**WORK ITEM:**
If a line in the data holds "rest", copy that line out in full.

**RECORDED INFORMATION:**
◇ ◇ ◇ ◇
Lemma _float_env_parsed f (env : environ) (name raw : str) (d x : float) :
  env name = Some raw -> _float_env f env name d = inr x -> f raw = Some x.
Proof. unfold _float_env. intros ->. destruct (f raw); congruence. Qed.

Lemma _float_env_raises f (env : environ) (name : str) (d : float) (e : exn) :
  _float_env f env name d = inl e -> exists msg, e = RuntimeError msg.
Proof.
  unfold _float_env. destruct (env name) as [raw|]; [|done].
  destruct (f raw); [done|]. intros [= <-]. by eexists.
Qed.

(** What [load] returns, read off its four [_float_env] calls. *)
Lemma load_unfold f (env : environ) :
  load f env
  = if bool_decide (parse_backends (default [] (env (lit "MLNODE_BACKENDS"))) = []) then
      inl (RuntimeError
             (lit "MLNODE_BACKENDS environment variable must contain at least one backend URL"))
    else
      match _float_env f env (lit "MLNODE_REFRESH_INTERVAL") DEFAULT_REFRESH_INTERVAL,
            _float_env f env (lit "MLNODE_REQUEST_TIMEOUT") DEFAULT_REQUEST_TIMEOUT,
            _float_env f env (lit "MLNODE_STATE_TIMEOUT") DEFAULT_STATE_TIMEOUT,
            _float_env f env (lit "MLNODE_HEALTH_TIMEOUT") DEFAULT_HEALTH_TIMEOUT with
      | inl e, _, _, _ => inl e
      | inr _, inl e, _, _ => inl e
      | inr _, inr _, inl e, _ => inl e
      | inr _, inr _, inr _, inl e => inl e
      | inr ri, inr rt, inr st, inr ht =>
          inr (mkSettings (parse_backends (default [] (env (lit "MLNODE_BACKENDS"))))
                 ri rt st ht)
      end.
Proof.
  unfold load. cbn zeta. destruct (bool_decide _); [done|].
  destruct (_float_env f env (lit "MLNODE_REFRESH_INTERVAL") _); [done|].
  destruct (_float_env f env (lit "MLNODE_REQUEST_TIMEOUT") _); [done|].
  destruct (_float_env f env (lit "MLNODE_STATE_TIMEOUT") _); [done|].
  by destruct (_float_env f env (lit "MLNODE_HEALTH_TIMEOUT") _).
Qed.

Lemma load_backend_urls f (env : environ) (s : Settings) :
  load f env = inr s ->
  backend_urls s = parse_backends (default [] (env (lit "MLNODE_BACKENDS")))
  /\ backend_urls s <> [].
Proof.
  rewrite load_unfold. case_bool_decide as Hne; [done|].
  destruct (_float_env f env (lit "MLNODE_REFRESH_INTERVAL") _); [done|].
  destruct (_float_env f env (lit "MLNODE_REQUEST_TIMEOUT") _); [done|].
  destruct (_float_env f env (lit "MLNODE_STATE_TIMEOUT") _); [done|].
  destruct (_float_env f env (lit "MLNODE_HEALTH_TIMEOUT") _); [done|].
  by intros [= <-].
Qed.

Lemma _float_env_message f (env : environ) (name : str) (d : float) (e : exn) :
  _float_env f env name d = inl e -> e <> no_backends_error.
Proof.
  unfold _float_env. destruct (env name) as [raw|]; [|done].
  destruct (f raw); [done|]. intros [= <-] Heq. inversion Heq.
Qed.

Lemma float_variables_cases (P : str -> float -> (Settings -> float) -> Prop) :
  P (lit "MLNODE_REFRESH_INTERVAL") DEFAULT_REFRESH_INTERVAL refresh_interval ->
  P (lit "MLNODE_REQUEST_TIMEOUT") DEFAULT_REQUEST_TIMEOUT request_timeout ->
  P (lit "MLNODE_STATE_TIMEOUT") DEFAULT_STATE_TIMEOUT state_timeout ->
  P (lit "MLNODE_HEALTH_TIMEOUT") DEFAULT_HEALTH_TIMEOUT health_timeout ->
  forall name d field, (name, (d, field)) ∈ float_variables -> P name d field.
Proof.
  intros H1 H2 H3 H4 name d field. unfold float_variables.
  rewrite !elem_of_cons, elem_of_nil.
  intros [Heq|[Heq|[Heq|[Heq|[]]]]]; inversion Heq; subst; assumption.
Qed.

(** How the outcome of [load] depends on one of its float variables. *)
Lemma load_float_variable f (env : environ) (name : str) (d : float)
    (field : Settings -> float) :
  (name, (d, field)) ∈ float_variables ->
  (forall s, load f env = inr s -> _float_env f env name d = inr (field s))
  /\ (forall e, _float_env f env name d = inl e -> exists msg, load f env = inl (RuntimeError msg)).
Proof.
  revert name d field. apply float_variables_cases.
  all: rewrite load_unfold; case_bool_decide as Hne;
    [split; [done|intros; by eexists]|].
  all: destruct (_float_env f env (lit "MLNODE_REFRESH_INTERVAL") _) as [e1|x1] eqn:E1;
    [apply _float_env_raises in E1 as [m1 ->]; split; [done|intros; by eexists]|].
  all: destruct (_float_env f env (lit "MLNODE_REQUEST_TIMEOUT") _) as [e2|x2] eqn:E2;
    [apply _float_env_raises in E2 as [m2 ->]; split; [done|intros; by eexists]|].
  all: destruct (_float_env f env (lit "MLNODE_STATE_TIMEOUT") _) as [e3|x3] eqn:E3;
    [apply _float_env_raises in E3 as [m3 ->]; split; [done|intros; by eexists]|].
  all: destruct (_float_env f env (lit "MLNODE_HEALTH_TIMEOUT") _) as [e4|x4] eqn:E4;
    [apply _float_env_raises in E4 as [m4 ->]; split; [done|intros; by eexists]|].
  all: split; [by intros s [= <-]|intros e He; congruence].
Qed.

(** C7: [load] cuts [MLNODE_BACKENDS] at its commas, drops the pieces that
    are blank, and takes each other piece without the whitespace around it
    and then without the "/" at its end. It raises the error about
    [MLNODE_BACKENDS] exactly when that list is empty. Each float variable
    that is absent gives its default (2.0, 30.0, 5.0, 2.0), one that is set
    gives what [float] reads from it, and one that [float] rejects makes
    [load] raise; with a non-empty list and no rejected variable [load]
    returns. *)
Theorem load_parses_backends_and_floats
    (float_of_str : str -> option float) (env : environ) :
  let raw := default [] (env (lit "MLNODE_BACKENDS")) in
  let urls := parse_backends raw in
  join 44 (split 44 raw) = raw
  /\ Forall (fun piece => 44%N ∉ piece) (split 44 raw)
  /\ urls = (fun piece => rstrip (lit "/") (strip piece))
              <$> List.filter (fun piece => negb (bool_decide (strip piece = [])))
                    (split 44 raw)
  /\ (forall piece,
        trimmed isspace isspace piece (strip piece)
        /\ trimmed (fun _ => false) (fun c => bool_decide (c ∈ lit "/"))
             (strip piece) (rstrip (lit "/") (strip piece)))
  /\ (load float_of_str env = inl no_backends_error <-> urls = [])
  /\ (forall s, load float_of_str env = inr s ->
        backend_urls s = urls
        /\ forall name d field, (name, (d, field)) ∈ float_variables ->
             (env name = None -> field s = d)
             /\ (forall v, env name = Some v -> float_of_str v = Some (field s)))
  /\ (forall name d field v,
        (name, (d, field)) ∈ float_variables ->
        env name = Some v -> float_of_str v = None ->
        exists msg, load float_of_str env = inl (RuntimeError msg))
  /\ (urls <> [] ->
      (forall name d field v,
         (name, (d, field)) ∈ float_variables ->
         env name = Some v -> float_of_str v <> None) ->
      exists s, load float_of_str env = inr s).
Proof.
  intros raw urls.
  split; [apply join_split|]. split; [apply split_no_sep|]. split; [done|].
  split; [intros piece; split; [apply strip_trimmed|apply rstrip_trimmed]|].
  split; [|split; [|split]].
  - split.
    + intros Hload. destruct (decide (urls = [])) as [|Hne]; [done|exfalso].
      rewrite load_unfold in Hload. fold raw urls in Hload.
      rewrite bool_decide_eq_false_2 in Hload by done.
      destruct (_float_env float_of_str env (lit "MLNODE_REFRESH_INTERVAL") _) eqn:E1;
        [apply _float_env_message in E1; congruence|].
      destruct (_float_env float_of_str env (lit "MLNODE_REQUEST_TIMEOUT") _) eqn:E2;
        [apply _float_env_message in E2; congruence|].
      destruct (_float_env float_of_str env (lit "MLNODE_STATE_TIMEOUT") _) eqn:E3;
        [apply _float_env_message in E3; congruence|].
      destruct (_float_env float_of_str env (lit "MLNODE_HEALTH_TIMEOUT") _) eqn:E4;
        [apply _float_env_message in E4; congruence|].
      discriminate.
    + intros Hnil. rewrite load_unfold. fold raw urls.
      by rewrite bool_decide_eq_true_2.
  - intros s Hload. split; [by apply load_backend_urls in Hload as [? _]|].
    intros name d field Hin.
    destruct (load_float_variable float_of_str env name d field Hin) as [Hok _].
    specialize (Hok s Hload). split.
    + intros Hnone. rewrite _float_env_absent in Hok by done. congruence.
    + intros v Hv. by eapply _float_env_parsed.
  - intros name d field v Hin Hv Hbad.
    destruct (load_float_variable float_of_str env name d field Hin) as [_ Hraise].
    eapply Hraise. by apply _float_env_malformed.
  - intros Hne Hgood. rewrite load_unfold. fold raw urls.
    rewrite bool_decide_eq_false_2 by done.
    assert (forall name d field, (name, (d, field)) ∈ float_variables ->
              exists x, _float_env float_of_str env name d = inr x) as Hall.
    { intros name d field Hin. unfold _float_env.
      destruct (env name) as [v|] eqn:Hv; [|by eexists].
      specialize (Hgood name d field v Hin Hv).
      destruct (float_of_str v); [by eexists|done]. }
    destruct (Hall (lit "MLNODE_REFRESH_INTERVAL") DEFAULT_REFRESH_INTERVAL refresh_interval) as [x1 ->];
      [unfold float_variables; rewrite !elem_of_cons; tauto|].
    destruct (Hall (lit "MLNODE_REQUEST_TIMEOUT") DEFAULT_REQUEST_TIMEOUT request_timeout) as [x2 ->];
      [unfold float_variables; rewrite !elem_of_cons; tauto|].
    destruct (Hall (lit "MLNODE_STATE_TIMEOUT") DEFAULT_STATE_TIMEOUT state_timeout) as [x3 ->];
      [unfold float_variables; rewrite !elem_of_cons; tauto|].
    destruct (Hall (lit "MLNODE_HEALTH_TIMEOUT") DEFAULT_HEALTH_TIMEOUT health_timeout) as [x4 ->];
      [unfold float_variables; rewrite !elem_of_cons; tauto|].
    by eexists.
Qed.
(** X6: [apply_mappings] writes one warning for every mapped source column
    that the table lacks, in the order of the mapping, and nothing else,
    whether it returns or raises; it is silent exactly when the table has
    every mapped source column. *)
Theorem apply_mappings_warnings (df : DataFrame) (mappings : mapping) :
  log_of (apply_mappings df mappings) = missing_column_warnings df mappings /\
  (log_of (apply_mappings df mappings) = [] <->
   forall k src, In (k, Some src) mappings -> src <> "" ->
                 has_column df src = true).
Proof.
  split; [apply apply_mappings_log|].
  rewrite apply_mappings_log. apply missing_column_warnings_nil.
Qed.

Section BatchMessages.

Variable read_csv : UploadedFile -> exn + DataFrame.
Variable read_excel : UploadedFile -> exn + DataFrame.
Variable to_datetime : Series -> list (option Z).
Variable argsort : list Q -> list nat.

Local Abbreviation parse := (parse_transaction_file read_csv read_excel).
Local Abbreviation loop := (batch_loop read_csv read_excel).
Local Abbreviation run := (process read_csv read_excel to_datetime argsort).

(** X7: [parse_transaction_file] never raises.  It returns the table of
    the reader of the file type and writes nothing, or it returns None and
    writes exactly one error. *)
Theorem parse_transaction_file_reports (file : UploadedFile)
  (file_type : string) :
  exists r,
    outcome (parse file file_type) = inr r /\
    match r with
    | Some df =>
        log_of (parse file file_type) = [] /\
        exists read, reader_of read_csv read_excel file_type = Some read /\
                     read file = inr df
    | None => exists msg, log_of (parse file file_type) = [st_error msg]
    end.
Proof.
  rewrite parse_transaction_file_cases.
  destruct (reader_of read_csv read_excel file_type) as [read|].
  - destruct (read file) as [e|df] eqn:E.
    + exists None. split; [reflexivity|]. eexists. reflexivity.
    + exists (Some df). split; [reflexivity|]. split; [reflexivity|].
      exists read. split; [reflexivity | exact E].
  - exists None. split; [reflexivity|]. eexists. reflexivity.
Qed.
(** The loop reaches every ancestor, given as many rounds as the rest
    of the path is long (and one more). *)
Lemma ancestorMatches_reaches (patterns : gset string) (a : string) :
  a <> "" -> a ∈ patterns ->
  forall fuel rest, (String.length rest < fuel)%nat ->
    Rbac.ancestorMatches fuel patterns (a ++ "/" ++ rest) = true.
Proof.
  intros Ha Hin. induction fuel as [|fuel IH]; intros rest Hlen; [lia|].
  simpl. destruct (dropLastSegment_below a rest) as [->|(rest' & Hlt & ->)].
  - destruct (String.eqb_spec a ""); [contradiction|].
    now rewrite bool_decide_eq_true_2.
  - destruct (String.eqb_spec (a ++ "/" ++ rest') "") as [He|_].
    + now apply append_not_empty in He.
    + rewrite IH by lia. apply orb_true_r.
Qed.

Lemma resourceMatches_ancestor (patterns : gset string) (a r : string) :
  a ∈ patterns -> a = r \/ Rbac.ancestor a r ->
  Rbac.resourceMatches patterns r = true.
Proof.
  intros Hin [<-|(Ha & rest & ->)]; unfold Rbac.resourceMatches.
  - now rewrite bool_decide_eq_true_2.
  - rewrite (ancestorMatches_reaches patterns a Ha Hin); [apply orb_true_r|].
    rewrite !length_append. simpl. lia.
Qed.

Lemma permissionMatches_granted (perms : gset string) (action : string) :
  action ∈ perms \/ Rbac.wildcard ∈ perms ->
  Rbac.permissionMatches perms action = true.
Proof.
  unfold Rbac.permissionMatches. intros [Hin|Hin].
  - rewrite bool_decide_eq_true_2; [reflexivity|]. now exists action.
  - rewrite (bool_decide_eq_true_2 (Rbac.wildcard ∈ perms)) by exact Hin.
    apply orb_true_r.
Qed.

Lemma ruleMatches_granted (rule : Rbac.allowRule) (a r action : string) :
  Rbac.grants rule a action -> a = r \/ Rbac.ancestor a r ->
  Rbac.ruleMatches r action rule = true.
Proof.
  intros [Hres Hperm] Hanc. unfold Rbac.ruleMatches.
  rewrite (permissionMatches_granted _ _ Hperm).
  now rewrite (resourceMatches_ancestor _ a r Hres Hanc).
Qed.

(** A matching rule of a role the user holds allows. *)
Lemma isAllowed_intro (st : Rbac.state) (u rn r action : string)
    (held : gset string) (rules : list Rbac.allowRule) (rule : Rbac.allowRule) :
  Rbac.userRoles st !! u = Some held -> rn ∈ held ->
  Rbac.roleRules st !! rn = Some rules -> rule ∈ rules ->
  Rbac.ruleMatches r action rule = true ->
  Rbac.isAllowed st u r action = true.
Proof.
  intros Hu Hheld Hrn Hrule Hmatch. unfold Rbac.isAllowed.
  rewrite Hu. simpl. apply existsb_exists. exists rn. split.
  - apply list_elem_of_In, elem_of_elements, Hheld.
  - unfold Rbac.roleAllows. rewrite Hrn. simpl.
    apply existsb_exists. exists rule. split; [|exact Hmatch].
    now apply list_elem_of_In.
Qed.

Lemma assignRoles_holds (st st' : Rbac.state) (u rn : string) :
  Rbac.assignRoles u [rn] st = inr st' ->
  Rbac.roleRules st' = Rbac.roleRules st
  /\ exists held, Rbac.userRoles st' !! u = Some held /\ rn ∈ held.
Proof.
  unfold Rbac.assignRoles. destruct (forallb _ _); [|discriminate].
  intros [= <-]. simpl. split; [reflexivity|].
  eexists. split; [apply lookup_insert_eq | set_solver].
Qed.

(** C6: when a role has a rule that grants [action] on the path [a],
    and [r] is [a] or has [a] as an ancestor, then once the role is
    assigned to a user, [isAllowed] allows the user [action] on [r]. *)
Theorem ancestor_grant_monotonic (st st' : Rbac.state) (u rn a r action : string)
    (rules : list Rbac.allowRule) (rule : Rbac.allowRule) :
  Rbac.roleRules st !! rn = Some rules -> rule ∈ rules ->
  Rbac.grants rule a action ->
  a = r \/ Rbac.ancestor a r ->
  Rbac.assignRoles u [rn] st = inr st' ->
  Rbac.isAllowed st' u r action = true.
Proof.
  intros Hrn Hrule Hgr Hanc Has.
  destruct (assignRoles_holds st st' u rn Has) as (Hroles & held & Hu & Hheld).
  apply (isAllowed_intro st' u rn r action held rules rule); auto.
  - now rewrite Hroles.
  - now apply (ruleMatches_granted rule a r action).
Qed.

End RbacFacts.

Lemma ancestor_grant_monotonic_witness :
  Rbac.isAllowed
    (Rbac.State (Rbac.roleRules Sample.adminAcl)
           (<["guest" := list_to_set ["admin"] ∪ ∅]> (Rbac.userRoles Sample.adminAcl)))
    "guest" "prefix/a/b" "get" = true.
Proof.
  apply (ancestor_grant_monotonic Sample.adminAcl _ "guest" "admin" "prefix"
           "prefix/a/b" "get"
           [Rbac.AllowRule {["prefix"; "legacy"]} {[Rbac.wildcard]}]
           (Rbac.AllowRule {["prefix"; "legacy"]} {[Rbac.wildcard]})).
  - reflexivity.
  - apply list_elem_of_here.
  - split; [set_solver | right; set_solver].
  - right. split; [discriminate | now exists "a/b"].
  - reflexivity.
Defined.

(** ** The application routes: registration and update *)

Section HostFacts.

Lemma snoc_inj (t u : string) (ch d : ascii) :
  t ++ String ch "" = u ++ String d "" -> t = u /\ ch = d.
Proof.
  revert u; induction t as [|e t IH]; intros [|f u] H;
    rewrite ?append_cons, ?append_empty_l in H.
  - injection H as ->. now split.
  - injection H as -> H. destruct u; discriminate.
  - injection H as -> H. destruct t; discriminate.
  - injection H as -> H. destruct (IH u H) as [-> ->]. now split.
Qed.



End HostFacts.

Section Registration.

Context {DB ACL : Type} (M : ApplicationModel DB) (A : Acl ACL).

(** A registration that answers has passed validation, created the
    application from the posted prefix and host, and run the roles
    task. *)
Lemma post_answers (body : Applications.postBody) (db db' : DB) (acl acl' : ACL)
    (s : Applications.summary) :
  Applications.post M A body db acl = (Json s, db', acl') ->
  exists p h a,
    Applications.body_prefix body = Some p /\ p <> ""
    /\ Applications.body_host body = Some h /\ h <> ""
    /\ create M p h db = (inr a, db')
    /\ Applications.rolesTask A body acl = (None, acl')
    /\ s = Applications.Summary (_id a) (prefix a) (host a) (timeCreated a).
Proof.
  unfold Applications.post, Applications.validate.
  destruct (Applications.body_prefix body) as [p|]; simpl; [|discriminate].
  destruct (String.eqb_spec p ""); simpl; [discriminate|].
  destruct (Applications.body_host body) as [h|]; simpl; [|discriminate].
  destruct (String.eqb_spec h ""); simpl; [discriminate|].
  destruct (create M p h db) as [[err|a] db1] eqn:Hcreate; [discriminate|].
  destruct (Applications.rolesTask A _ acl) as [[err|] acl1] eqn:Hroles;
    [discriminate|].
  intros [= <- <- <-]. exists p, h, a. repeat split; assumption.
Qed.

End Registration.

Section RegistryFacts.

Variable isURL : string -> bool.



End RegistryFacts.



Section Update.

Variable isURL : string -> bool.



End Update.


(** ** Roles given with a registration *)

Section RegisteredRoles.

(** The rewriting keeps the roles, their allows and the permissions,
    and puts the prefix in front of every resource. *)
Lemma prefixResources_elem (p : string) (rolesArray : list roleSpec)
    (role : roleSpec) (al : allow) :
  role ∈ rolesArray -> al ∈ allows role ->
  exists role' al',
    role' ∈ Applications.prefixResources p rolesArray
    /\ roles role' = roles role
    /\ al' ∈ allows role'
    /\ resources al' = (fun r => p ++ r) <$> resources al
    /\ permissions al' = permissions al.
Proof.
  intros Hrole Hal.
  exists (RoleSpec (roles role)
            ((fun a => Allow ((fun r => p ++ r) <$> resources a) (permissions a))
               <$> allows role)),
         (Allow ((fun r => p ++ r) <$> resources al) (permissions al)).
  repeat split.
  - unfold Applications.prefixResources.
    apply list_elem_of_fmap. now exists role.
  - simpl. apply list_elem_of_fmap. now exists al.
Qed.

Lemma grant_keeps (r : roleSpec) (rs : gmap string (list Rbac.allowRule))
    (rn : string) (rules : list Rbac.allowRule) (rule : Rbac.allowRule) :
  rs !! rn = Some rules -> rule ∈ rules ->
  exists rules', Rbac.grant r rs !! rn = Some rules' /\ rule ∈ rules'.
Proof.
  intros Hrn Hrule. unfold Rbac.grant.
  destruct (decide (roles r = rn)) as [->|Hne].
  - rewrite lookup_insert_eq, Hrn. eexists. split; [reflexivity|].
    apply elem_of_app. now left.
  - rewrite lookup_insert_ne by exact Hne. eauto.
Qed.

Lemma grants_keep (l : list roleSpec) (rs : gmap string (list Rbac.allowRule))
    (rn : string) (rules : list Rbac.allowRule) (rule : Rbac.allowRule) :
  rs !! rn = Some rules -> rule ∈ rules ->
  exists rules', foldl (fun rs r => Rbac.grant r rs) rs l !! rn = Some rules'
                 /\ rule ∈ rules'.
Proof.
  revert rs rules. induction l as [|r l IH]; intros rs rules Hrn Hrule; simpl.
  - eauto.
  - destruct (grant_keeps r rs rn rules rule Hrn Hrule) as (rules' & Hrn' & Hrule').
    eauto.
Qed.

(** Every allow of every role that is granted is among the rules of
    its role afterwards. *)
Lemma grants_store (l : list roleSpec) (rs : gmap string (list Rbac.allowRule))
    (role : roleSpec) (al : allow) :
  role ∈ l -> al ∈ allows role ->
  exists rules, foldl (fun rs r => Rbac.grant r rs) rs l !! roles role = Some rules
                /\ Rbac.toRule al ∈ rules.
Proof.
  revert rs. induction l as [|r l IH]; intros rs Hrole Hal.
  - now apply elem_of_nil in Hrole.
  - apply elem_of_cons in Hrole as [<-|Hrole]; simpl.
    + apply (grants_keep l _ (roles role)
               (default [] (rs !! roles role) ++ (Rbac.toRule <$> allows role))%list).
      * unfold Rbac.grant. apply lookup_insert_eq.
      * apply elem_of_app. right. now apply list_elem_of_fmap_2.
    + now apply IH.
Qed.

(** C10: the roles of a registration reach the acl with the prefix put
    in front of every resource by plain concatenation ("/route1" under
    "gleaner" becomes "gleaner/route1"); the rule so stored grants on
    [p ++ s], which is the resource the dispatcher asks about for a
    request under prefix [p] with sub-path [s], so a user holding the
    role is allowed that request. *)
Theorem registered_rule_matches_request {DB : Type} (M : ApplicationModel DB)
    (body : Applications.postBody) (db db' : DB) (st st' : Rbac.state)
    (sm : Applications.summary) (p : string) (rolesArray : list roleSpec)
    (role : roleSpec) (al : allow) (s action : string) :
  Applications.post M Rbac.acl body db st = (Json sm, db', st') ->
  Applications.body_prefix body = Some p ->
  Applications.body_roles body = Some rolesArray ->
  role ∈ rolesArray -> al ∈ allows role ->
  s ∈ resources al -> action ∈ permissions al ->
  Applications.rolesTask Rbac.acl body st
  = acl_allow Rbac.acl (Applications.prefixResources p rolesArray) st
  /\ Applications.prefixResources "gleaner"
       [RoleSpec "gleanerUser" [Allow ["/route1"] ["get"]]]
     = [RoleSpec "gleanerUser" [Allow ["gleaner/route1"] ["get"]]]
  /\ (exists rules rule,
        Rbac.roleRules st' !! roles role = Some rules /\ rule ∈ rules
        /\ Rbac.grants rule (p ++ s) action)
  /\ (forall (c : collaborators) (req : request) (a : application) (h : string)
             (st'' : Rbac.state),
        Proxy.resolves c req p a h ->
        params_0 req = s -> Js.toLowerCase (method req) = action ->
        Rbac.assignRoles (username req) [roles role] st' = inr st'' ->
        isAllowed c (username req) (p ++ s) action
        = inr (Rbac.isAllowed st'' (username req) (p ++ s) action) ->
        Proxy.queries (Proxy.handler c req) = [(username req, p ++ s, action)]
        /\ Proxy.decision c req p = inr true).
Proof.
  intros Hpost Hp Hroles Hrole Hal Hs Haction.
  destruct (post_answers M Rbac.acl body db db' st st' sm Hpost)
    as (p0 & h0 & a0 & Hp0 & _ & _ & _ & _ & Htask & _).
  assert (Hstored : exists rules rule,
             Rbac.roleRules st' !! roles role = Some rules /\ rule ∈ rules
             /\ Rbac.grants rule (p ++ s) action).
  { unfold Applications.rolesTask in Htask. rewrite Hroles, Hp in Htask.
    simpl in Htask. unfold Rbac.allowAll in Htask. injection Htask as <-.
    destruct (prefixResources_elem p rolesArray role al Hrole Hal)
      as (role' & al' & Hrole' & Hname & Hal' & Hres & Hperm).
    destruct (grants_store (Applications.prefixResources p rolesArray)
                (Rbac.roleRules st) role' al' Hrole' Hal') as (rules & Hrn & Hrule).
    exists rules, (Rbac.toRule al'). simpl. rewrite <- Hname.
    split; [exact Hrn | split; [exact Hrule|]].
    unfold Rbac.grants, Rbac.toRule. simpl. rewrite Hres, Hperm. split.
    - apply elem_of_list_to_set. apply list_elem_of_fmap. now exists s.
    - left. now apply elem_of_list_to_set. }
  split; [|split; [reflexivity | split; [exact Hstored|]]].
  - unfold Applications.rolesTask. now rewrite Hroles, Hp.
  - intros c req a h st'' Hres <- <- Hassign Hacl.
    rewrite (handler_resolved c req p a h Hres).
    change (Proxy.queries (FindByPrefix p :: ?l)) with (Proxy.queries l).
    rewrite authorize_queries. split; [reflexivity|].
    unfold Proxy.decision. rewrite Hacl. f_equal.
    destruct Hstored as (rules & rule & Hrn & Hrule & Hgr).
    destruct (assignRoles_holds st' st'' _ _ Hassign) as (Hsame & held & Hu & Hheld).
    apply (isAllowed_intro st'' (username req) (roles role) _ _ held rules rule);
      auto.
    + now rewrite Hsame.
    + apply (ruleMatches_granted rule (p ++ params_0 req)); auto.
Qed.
◇ ◇ ◇ ◇
**ANSWER SECTION:**
(** The loop reaches every ancestor, given as many rounds as the rest
  forall fuel rest, (String.length rest < fuel)%nat ->
    Rbac.ancestorMatches fuel patterns (a ++ "/" ++ rest) = true.
  intros Ha Hin. induction fuel as [|fuel IH]; intros rest Hlen; [lia|].
  simpl. destruct (dropLastSegment_below a rest) as [->|(rest' & Hlt & ->)].
  - destruct (String.eqb_spec (a ++ "/" ++ rest') "") as [He|_].
  intros Hin [<-|(Ha & rest & ->)]; unfold Rbac.resourceMatches.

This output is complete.